The definition of business intelligence can definitely vary depending on who you talk to about it. Even pricy consultants and researchers like Gartner can have different ideas. We'll examine the concept a little closer.
We can all agree that business intelligence is centered on the data. That’s where a lot of the similarities end, as there’s always arguments about the extent and degree in which BI is involved. Many technology companies and software firms emphasize the computer based and electronic process of data. Other operations focused employees look more at the information flow from start to end and define that as BI. Others are just focused on the visualization of data into an “intelligent format”. I think any of those approaches are a little too narrow-minded. A focus on the reporting only, would leave out the underlying data structure which is critical to good decisions and one of the main benefits. Becoming too process orientated might ignore the technology. A good strategy would incorporate both.

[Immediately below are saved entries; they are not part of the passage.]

(* ===== verification/JobProps.v ===== *)
(** Jobs and incidents: the effect of failing a job and of resolving an
    incident on the storage, and the guard that makes completing a job
    idempotent. *)
From S2P Require Import Prelude Monad Model Runtime DmnModel Storage InMemory Locks TimerManager World.
From S2P Require Import Conditions Dmn Instances Tasks Events Gateways SubProcess Engine Api.
From S2P Require Import Frames System Runs Example Identity CancelProps.

Section jobs.
Context {S : Type} `{Storage S} `{DecisionStorage S} `{Env} `{!HeapLaws S}.
Context (view : S → Tables) (row : S → Heap → Z → option ProcessInstance).
Context `{!StorageLaws S view row}.

(** The instance that is locked is the stored one of the job's key. *)
Lemma lock_instance_of_job_Ret job w ib w' :
  lock_instance_of_job job w = (Ret ib, w') →
  ∃ i i', row w.(w_store) w.(w_heap) job.(job_ProcessInstanceKey) = Some i ∧
    same_identity i i' ∧ w'.(w_heap).(h_objects) !! fst ib = Some i' ∧
    snd ib = empty_batch [i'.(pi_Key)] ∧ w'.(w_store) = w.(w_store).
Proof.
  intros E. unfold lock_instance_of_job in E.
  apply bind_Ret in E as (p & w1 & E1%wrap_Ret & E).
  unfold on_heap in E1. destruct (FindProcessInstanceByKey _ _ _) as [o h] eqn:Ef. simplify_eq.
  apply law_FindProcessInstanceByKey in Ef as Hrow.
  apply bind_Ret in E as (b & w2 & Eb%wrap_Ret & [<- <-]%mret_Ret).
  apply NewEngineBatch_Ret in Eb as (i & i' & Hi & Hi' & (Hk & Hid) & -> & Hst). simpl in *.
  exists i, i'. rewrite Hk. split_and!; try done. congruence.
Qed.

Lemma refresh_job_Ret k w job w' :
  refresh_job k w = (Ret job, w') →
  FindJobByJobKey w.(w_store) k = Good job ∧ w' = w ∧
  job.(job_State) ≠ ActivityStateCompleted ∧ job.(job_State) ≠ ActivityStateTerminated ∧
  job.(job_State) ≠ ActivityStateFailed.
Proof.
  intros E. unfold refresh_job in E. run. destruct (job_State x) eqn:Es; try done; run;
    rewrite Es; by split_and!.
Qed.

(** C29: let the storage hold every instance under its own key.  When failing a
    job returns without an error, the stored job was neither completed, nor
    terminated, nor failed, and the storage now holds the same job and the
    token it carries in state Failed, the instance of the job's
    ProcessInstanceKey in state Failed (the same instance as before), and one
    new unresolved incident for that token; no other row of the jobs, tokens
    and incidents changed, and no timer or subscription. *)
Theorem job_fail_effect k msg code v w w' :
  tables_keyed (view w.(w_store)) →
  (∀ k' i, row w.(w_store) w.(w_heap) k' = Some i → i.(pi_Key) = k') →
  JobFailByKey k msg code v w = (Ret tt, w') →
  ∃ job t inc i0 i,
    let key := job.(job_ProcessInstanceKey) in
    (view w.(w_store)).(t_Jobs) !! k = Some job ∧
    job.(job_State) ∉ [ActivityStateCompleted; ActivityStateTerminated; ActivityStateFailed] ∧
    t = with_TokenState TokenStateFailed job.(job_Token) ∧
    inc.(inc_Token) = t ∧ inc.(inc_ResolvedAt) = None ∧
    inc.(inc_ProcessInstanceKey) = t.(tok_ProcessInstanceKey) ∧
    (view w'.(w_store)).(t_Jobs) =
      <[k := with_JobToken t (with_JobState ActivityStateFailed job)]> (view w.(w_store)).(t_Jobs) ∧
    (view w'.(w_store)).(t_Tokens) = <[t.(tok_Key) := t]> (view w.(w_store)).(t_Tokens) ∧
    (view w'.(w_store)).(t_Incidents) = <[inc.(inc_Key) := inc]> (view w.(w_store)).(t_Incidents) ∧
    (view w'.(w_store)).(t_Timers) = (view w.(w_store)).(t_Timers) ∧
    (view w'.(w_store)).(t_Subscriptions) = (view w.(w_store)).(t_Subscriptions) ∧
    row w.(w_store) w.(w_heap) key = Some i0 ∧ row w'.(w_store) w'.(w_heap) key = Some i ∧
    same_identity i0 i ∧ i.(pi_Key) = key ∧ i.(pi_State) = ActivityStateFailed.
Proof.
  intros Hkeyed Hrow E. unfold JobFailByKey in E.
  apply bind_Ret in E as (job0 & w1 & [Hj0 ->]%wrap_Ret%query_Ret & E).
  assert (E' : (ib ← lock_instance_of_job job0;
    clearing (snd ib) (fail_job (fst ib) k msg)) w = (Ret tt, w')) by (by destruct (job_State job0)).
  clear E. apply bind_Ret in E' as ([p b] & w2 & El & [b' E]%clearing_Ret).
  apply lock_instance_of_job_Ret in El as (i0 & i' & Hi0 & Hid & Hi' & Hb & Hst).
  apply Hrow in Hi0 as Hk0. pose proof Hid as (Hk' & _). simpl in *. subst b.
  unfold fail_job, createNewIncidentFromToken in E. run.
  apply refresh_job_Ret in Hr as (Hj & -> & Hnc & Hnt & Hnf). rewrite lookup_insert_eq in *. simplify_eq/=.
  apply Flush_Ret in E as [Efl Hh]; [|done]. simpl in *. rewrite Hst in *.
  rewrite Hj0 in Hj. simplify_eq.
  pose proof (law_FindJobByJobKey w.(w_store) k) as Hjob. rewrite Hj0 in Hjob. simpl in Hjob.
  apply (keyed_job _ Hkeyed) in Hjob as Hk.
  pose proof (law_flush _ _ _ Efl) as Hview. simpl in Hview. rewrite Hview. simpl.
  eexists _, _, (Build_Incident _ _ _ _ _ _ _ _), i0, (with_State ActivityStateFailed i').
  split_and!; try done.
  - rewrite !not_elem_of_cons. split_and!; try done. apply not_elem_of_nil.
  - by rewrite Hk.
  - rewrite <-Hk0, <-Hk'. change (pi_Key i') with (pi_Key (with_State ActivityStateFailed i')).
    eapply law_flush_instance; [exact Efl| |rewrite Hh; apply lookup_insert_eq].
    simpl. by rewrite Z.eqb_refl.
  - simpl. by rewrite Hk', Hk0.
Qed.

(** Completing a job is idempotent and never overtakes another outcome: on
    a job that is already completed the call returns at once and changes
    nothing, and on a job that has failed or was terminated it does not
    succeed. *)
Theorem job_complete_guard n k v w job :
  FindJobByJobKey w.(w_store) k = Good job →
  match job.(job_State) with
  | ActivityStateCompleted => JobCompleteByKey n k v w = (Ret tt, w)
  | ActivityStateFailed | ActivityStateTerminated =>
      ∀ u w', JobCompleteByKey n k v w ≠ (Ret u, w')
  | _ => True
  end.
Proof.
  intros Hj. unfold JobCompleteByKey.
  erewrite bind_step by (apply wrap_run; unfold query; rewrite Hj; done).
  assert (Hgo : ∀ u w', job.(job_State) = ActivityStateFailed ∨ job.(job_State) = ActivityStateTerminated →
    (ib ← lock_instance_of_job job; clearing (snd ib) (complete_locked n (fst ib) k v)) w
      ≠ (Ret u, w')).
  { intros u w' Hs ([p b] & w1 & El & [b' E]%clearing_Ret)%bind_Ret.
    apply lock_instance_of_job_Ret in El as (i0 & i & _ & _ & _ & _ & Hst). simpl in *.
    unfold complete_locked in E.
    apply bind_Ret in E as (job' & [b1 w2] & [Er _]%lift_Ret & _). simpl in Er.
    apply refresh_job_Ret in Er as (Hj' & _ & _ & Ht & Hf).
    rewrite Hst, Hj in Hj'. simplify_eq. by destruct Hs. }
  destruct (job_State job); auto.
Qed.
End jobs.

(** ** Witnesses *)

Definition failed_world : World InMemory :=
  (JobFailByKey job_key "boom" None ∅ waiting_world).2.

(** Every instance of an in-memory storage under its own key, decidably. *)
Definition rows_keyed (m : InMemory) (h : Heap) : bool :=
  bool_decide (map_Forall (λ k p, default k (pi_Key <$> h.(h_objects) !! p) = k) m.(ProcessInstances)).

Lemma rows_keyed_check m h :
  rows_keyed m h = true → ∀ k i, mem_instance_row m h k = Some i → i.(pi_Key) = k.
Proof.
  unfold rows_keyed, mem_instance_row. rewrite bool_decide_eq_true. intros Hm k i Hi.
  apply bind_Some in Hi as (p & Hp & Hi). specialize (Hm k p Hp). simpl in Hm. by rewrite Hi in Hm.
Qed.

Lemma job_fail_effect_witness :
  ∃ job t inc i0 i,
    let key := job.(job_ProcessInstanceKey) in
    let before := mem_tables waiting_world.(w_store) in
    let after := mem_tables failed_world.(w_store) in
    before.(t_Jobs) !! job_key = Some job ∧
    job.(job_State) ∉ [ActivityStateCompleted; ActivityStateTerminated; ActivityStateFailed] ∧
    t = with_TokenState TokenStateFailed job.(job_Token) ∧
    inc.(inc_Token) = t ∧ inc.(inc_ResolvedAt) = None ∧
    inc.(inc_ProcessInstanceKey) = t.(tok_ProcessInstanceKey) ∧
    after.(t_Jobs) = <[job_key := with_JobToken t (with_JobState ActivityStateFailed job)]> before.(t_Jobs) ∧
    after.(t_Tokens) = <[t.(tok_Key) := t]> before.(t_Tokens) ∧
    after.(t_Incidents) = <[inc.(inc_Key) := inc]> before.(t_Incidents) ∧
    after.(t_Timers) = before.(t_Timers) ∧ after.(t_Subscriptions) = before.(t_Subscriptions) ∧
    mem_instance_row waiting_world.(w_store) waiting_world.(w_heap) key = Some i0 ∧
    mem_instance_row failed_world.(w_store) failed_world.(w_heap) key = Some i ∧
    same_identity i0 i ∧ i.(pi_Key) = key ∧ i.(pi_State) = ActivityStateFailed.
Proof.
  apply (job_fail_effect mem_tables mem_instance_row job_key "boom" None ∅ waiting_world).
  - apply tables_keyed_check. vm_compute. reflexivity.
  - apply rows_keyed_check. vm_compute. reflexivity.
  - vm_compute. reflexivity.
Defined.

Definition completed_job : Job :=
  match FindJobByJobKey completed_world.(w_store) job_key with
  | Good j => j
  | Bad _ => with_Job ActivityStateZero zero_token None
      {| job_ElementId := ""; job_ElementInstanceKey := 0; job_ProcessInstanceKey := 0;
         job_Key := 0; job_State := ActivityStateZero; job_Type := ""; job_Variables := ∅;
         job_CreatedAt := 0; job_Token := zero_token; job_Assignee := None |}
  end.

Lemma job_complete_guard_witness :
  JobCompleteByKey 20 job_key ∅ completed_world = (Ret tt, completed_world).
Proof.
  apply (job_complete_guard mem_tables mem_instance_row 20 job_key ∅ completed_world completed_job).
  vm_compute. reflexivity.
Defined.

In recent years, many different technologies,concepts, and trends became wrapped up into the BI label. Data mining, business analytics, data warehousing, scorecarding, corporate performance management, dashboards, decision support systems, enterprise reporting, ad-hoc reporting, OLAP, querying, real-time bi, and many other terms can often fall under the business intelligence umbrella. We discuss these concepts in more detail in other areas of the site, but they all involve parts of a data analysis or information management.
Beyond the technology and process, is also the organization. Organizational processes are a prime driver in data driven processes. Lastly, there is a very real human component. BI systems aren’t a put in place and set on autopilot technology. The intelligence part of this involves people, or so you’d hope! Software by itself is not the end-all, be-all solution.
So if we combines all of these aspects into one description, we get the following: Business Intelligence is an end-to-end concept of data collection, transformation, consumption and action, involving software, hardware, operational and organizational processes, and human interaction.